Waterways Bob is, we are led to believe, the Waterways official that gives her shit because she doesn't have a license for her boat.
"The guy that sold me it, " the boat, "said, you can be on the canals for a year before anyone comes to check, so when Waterways Bob shows up it's a bit of a shock to me. He asks if it's my boat, and he's caught me as I'm trying to leave - cos I have to ride my bike to my car which I left at my last mooring so I'm not late for my lecture - so I just said no, it wasn't, and it was my mate's but he was in North Wales at the time and wouldn't be back for a month."

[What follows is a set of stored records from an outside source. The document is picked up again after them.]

(* ===== verification/TargetsFacts.v ===== *)
(** * The target tree

    Targets built by [add_scope] are a forest ([forest]); in a forest the
    walks up and down end, [subtree] visits exactly the descendants, once
    each, and [find] is the inverse of [path_of]. *)

From Stdlib Require Import ZArith Lia Ascii String.
From stdpp Require Import base list strings.
From S2P Require Import Prelude Common Number NumberFacts Lexer Expr ExprFacts Targets Total.
Open Scope Z_scope.
Open Scope list_scope.

Record forest (t : SdfTargets) : Prop := mkForest {
  fo_parent : forall i s p, scopes t !! i = Some s -> sc_parent s = Some p -> 0 <= p < Z.of_nat i;
  fo_children : forall p s c, scopes t !! p = Some s ->
    c ∈ children s <-> 0 <= c /\ exists cs, scopes t !! Z.to_nat c = Some cs /\ sc_parent cs = Some (Z.of_nat p);
  fo_nodup : forall p s, scopes t !! p = Some s -> NoDup (children s);
  fo_roots : forall r,
    r ∈ roots t <-> 0 <= r /\ exists s, scopes t !! Z.to_nat r = Some s /\ sc_parent s = None;
  fo_roots_nodup : NoDup (roots t)
}.

(** What lowering does: scopes without children are added under scopes that
    exist, and [scope_mut] fills in everything but the tree. *)
Inductive built : SdfTargets -> Prop :=
| built_new : built new_targets
| built_add t parent s i t' :
    built t -> children s = [] ->
    (forall p, parent = Some p -> 0 <= p < Z.of_nat (length (scopes t))) ->
    Z.of_nat (length (scopes t)) < 2 ^ 32 ->
    add_scope (E := Empty_set) parent s t = Done (i, t') -> built t'
| built_edit t i s s' :
    built t -> scopes t !! i = Some s -> sc_parent s' = sc_parent s -> children s' = children s ->
    built (mkTargets (<[i := s']> (scopes t)) (roots t)).

(** ** [add_scope] *)

Lemma add_root_eq s t :
  Z.of_nat (length (scopes t)) < 2 ^ 32 ->
  add_scope (E := Empty_set) None s t
  = Done (Z.of_nat (length (scopes t)),
          mkTargets (scopes t ++ [set_parent s None]) (roots t ++ [Z.of_nat (length (scopes t))])).
Proof.
  intros B. unfold add_scope, bind, get, modify, ret. cbn -[wrap_u32].
  unfold wrap_u32, wrap_u. by rewrite Z.mod_small by lia.
Qed.

Lemma add_child_eq p ps s t :
  0 <= p -> scopes t !! Z.to_nat p = Some ps -> Z.of_nat (length (scopes t)) < 2 ^ 32 ->
  add_scope (E := Empty_set) (Some p) s t
  = Done (Z.of_nat (length (scopes t)),
          mkTargets (<[Z.to_nat p := push_child ps (Z.of_nat (length (scopes t)))]> (scopes t)
                     ++ [set_parent s (Some p)]) (roots t)).
Proof.
  intros Hp E B. assert (L := lookup_lt_Some _ _ _ E). unfold add_scope, bind, get, modify, ret. cbn -[wrap_u32].
  unfold wrap_u32, wrap_u, index. rewrite Z.mod_small, lookup_app_l, E by lia. cbn.
  by rewrite insert_app_l by lia.
Qed.

(** The scope at an index after a root is added, or a child. *)
Lemma lookup_snoc_cases {A} (xs : list A) x i y :
  (xs ++ [x]) !! i = Some y -> xs !! i = Some y \/ i = length xs /\ y = x.
Proof.
  intros H. apply lookup_app_Some in H as [H | [L H]]; [by left | right].
  apply list_lookup_singleton_Some in H as [Hi ->]. split; [lia | done].
Qed.

Lemma forest_new : forest new_targets.
Proof.
  constructor; cbn.
  - intros i s p E. by rewrite lookup_nil in E.
  - intros p s c E. by rewrite lookup_nil in E.
  - intros p s E. by rewrite lookup_nil in E.
  - intros r. split; [by intros ?%elem_of_nil |]. intros (_ & s & E & _). by rewrite lookup_nil in E.
  - constructor.
Qed.

Lemma forest_add_root t s :
  forest t -> children s = [] ->
  forest (mkTargets (scopes t ++ [set_parent s None]) (roots t ++ [Z.of_nat (length (scopes t))])).
Proof.
  intros F N. set (n := length (scopes t)).
  assert (Lk : forall i x, (scopes t ++ [set_parent s None]) !! i = Some x ->
    scopes t !! i = Some x \/ i = n /\ x = set_parent s None) by (intros i x; apply lookup_snoc_cases).
  assert (Old : forall i x, scopes t !! i = Some x -> (scopes t ++ [set_parent s None]) !! i = Some x)
    by (intros i x E; by apply lookup_app_l_Some).
  assert (Child : forall p, (exists cs, (scopes t ++ [set_parent s None]) !! p = Some cs /\ sc_parent cs <> None)
    <-> (exists cs, scopes t !! p = Some cs /\ sc_parent cs <> None)).
  { intros p. split; intros (cs & E & Hp); exists cs; split; auto. by apply Lk in E as [E | [-> ->]]. }
  constructor; cbn.
  - intros i x p E Hp. apply Lk in E as [E | [-> ->]]; [by eapply fo_parent | done].
  - intros p x c E. apply Lk in E as [E | [-> ->]].
    + rewrite (fo_children _ F _ _ c E). split; intros (Hc & cs & Ec & Hp); (split; [done |]); exists cs; split; auto.
      apply Lk in Ec as [Ec | [_ ->]]; done.
    + cbn. rewrite N. split; [by intros ?%elem_of_nil |]. intros (Hc & cs & Ec & Hp). exfalso.
      apply Lk in Ec as [Ec | [_ ->]]; [| done]. pose proof (fo_parent _ F _ _ _ Ec Hp).
      apply lookup_lt_Some in Ec. subst n. lia.
  - intros p x E. apply Lk in E as [E | [_ ->]]; [by eapply fo_nodup | cbn; rewrite N; constructor].
  - intros r. rewrite elem_of_app, list_elem_of_singleton, (fo_roots _ F). split.
    + intros [(Hr & x & E & Hp) | ->]; (split; [lia |]); [by eauto |].
      exists (set_parent s None). rewrite Nat2Z.id. split; [by apply list_lookup_middle | done].
    + intros (Hr & x & E & Hp). apply Lk in E as [E | [E _]]; [left; eauto | right; lia].
  - apply NoDup_app. split_and!; [apply F | | by repeat constructor; apply not_elem_of_nil].
    intros r Hr ->%list_elem_of_singleton. apply (fo_roots _ F) in Hr as (_ & x & E & _).
    apply lookup_lt_Some in E. subst n. lia.
Qed.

Karen likes to lie. She says she likes to see if she can bullshit people and make it believable. I think she likes to entertain. No one knows who Karen is. She has a partner named Pete who disappears and reappears on a whim. Perhaps he is an unreliable man. Perhaps he does not exist.
"So after a month, Bob is back with his walkie talkie asking where my friend is and how come he's not back from North Wales. So I panic a bit and tell him he's gone to Iraq as a contractor and I ain't sure when he's coming home again. And each week the story kept getting more ridiculous. He's missing now, and they're hoping he hasn't been taken hostage."
It's the way she admits the lie before she tells it and still fools people that I love to watch.
"In the mean time, I've gotten pretty pissed at the guy who sold me the boat. So I tell him about Waterways Bob, and he says, love, don't worry about it, I'll sort it out for you. And the next week, Waterways Bob is back, but he don't say nothing to me. Just walks past and sort of smiles. So I go back to the guy and I ask him what he did. And he says, love, I told him you were dying, and he should leave a poor woman like you alone in her last attempt at peace."
Afterwards, when the rest of the audience is gone and fooled, I ask Karen to please, please, never tell me exactly when she's telling the truth.